Biliary brushing during endoscopic retrograde cholangiography may allow the diagnosis of cancer.
However, this technique is limited by a low sensitivity.
Dr Jean Marc Dumonceau and colleagues from Switzerland compared the cellular and diagnostic yields of a new sampling method with those of brushing for the diagnosis of cancer.
|The new method had a higher sensitivity for cancer detection|
|The American Journal of Gastroenterology|
The investigative team evaluated 60 consecutive patients with a suspected malignant obstruction of the common bile duct in a consecutive, nonrandomized order.
The patients underwent sampling during endoscopic retrograde cholangiography using.
The team allocated 30 study patients to the new method, and 30 as controls who underwent brushing.
A final diagnosis of cancer was made in 73% of study patients and 70% of control patients.
At the end of the study period, all smears were interpreted at cytopathological examination in a blind and random fashion for cellularity and diagnosis.
‘Highly atypical' and ‘malignant' diagnoses were considered as indicative of cancer.
Compared with biliary brushing, the investigators found that the new method provided a high cellular yield in more cases.
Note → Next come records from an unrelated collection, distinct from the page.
(** X11: the preflight answer and every JSON response allow any origin,
    but the image that answers a screenshot request carries no
    [Access-Control-Allow-Origin] header. *)
Theorem cors_header_on_json_not_on_image (self : APIHandler)
    (query : gmap string (list string)) (s : S) (r : response) :
  returned (run (handle_screenshot self query) s) = Ok r ->
  headers_get (headers r) "Access-Control-Allow-Origin"
  = (if status r =? 200 then None else Some "*")
  /\ headers_get (headers do_OPTIONS) "Access-Control-Allow-Origin" = Some "*"
  /\ forall data st,
       headers_get (headers (send_json_response data st))
         "Access-Control-Allow-Origin" = Some "*".
Proof.
  intros Hr. split; [| split; reflexivity].
  revert Hr. unfold handle_screenshot. destruct (connection_manager self); simpl.
  - destruct (perform IsConnected s) as [[[|] | e] s1]; simpl.
    + destruct (perform (GetRemoteScreen (screenshot_quality query)) s1)
        as [[[[| b data] |] | e] s2]; simpl; intros [= <-]; reflexivity.
    + intros [= <-]. reflexivity.
    + discriminate.
  - intros [= <-]. reflexivity.
Qed.

End ScreenshotFurther.
(** Value of a character as a digit: 0-9, then a-z and A-Z for 10-35. *)
Definition digit_val (c : ascii) : option N :=
  let n := N_of_ascii c in
  if (48 <=? n)%N && (n <=? 57)%N then Some (n - 48)%N
  else if (97 <=? n)%N && (n <=? 122)%N then Some (n - 87)%N
  else if (65 <=? n)%N && (n <=? 90)%N then Some (n - 55)%N
  else None.

Definition radix_digit (radix : N) (c : ascii) : option N :=
  match digit_val c with
  | Some d => if (d <? radix)%N then Some d else None
  | None => None
  end.

(** The longest prefix of [s] made of digits of the radix. *)
Fixpoint digits_prefix (radix : N) (s : string) : list N :=
  match s with
  | String c s' =>
      match radix_digit radix c with
      | Some d => d :: digits_prefix radix s'
      | None => []
      end
  | EmptyString => []
  end.

Definition digits_value (radix : N) (ds : list N) : N :=
  fold_left (fun acc d => (acc * radix + d)%N) ds 0%N.

Definition strip_sign (s : string) : bool * string :=
  match s with
  | String c s' =>
      if Ascii.eqb c "-" then (true, s')
      else if Ascii.eqb c "+" then (false, s')
      else (false, s)
  | EmptyString => (false, s)
  end.

(** A leading [0x] or [0X] selects radix 16 and is dropped. *)
Definition strip_radix (s : string) : N * string :=
  match s with
  | String c0 (String c1 s') =>
      if Ascii.eqb c0 "0" && (Ascii.eqb c1 "x" || Ascii.eqb c1 "X")
      then (16%N, s')
      else (10%N, s)
  | _ => (10%N, s)
  end.

(** [parseInt(s)] with no radix argument: white space and a sign are
    dropped, a hexadecimal marker selects the radix, the longest prefix of
    digits is read and rounded to a double; no digit gives NaN. *)
Definition parseInt (s : string) : number :=
  let '(neg, s1) := strip_sign (trim_start s) in
  let '(radix, s2) := strip_radix s1 in
  match digits_prefix radix s2 with
  | [] => NaN
  | ds => to_number neg (digits_value radix ds)
  end.

End Js.

(** ** Command line *)

(** What a run of the parser ends in: it returns the two settings, or the
    process is stopped by [process.exit]. *)
Record Args : Type := mkArgs { useNonce : bool; waitTime : Js.number }.

Inductive ParseOutcome : Type :=
| Parsed (a : Args)
| Exited (code : Z).

(** The parser's result together with the lines it sent to standard error. *)
Definition ParseRun : Type := (ParseOutcome * list string)%type.

Definition err_waitTime_needs_arg : string :=
  "Error: The -waitTime flag requires an argument".

Definition err_unknown_arg (a : string) : string :=
  "Error: Unknown argument '" ++ a ++ "'".

(** The loop of [parseCommandLineArgs] over the arguments from index [i] on
    ([rest] is [process.argv] from [i]); the [i++] after a delay value is the
    step to [rest']. *)
Fixpoint parse_loop (rest : list string) (useNonce : bool)
    (waitTime : Js.number) : ParseRun :=
  match rest with
  | [] => (Parsed (mkArgs useNonce waitTime), [])
  | a :: rest1 =>
      if String.eqb a "-useNonce" then parse_loop rest1 true waitTime
      else if String.eqb a "-waitTime" then
        match rest1 with
        | v :: rest' => parse_loop rest' useNonce (Js.parseInt v)
        | [] => (Exited 1, [err_waitTime_needs_arg])
        end
      else (Exited 1, [err_unknown_arg a])
  end.

Definition parseCommandLineArgs (argv : list string) : ParseRun :=
  parse_loop (drop 2 argv) false (Js.JInt false 120000).


(** ** Data of the transaction library, as the script uses it *)

Definition bytes : Type := list Byte.byte.
Definition PublicKey : Type := string.
Definition Blockhash : Type := string.

Record Keypair : Type := mkKeypair { publicKey : PublicKey; secretKey : bytes }.

(** The four system-program instructions the script builds, with the
    parameters it passes to each builder. *)
Inductive Instruction : Type :=
| createAccount (fromPubkey newAccountPubkey : PublicKey) (lamports space : N)
    (programId : PublicKey)
| nonceInitialize (noncePubkey authorizedPubkey : PublicKey)
| nonceAdvance (authorizedPubkey noncePubkey : PublicKey)
| transfer (fromPubkey toPubkey : PublicKey) (lamports : N).

Definition is_nonceAdvance (ix : Instruction) : bool :=
  match ix with nonceAdvance _ _ => true | _ => false end.

Record Transaction : Type := mkTransaction {
  instructions : list Instruction;
  feePayer : option PublicKey;
  recentBlockhash : option Blockhash;
  lastValidBlockHeight : option N;
  signatures : list (PublicKey * option bytes)
}.

(** [new Transaction()] *)
Definition new_Transaction : Transaction :=
  mkTransaction [] None None None [].

(** [tx.add(...items)] *)
Definition tx_add (items : list Instruction) (tx : Transaction) : Transaction :=
  mkTransaction (instructions tx ++ items) (feePayer tx) (recentBlockhash tx)
    (lastValidBlockHeight tx) (signatures tx).

Definition set_feePayer (pk : PublicKey) (tx : Transaction) : Transaction :=
  mkTransaction (instructions tx) (Some pk) (recentBlockhash tx)
    (lastValidBlockHeight tx) (signatures tx).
The team noted that the new methods also provided a higher sensitivity for the detection of cancer, and a higher diagnostic accuracy.
The investigative team observed that specificity for the detection of cancer was 100%.
The 30-day complication rate observed with the new method was 3%.
Dr Dumonceau's team concluded, “Significantly higher cellular and diagnostic yields can be obtained at endoscopic retrograde cholangiography in patients with suspected malignant biliary stricture by combining stricture dilation and a grasping basket compared with brushing.”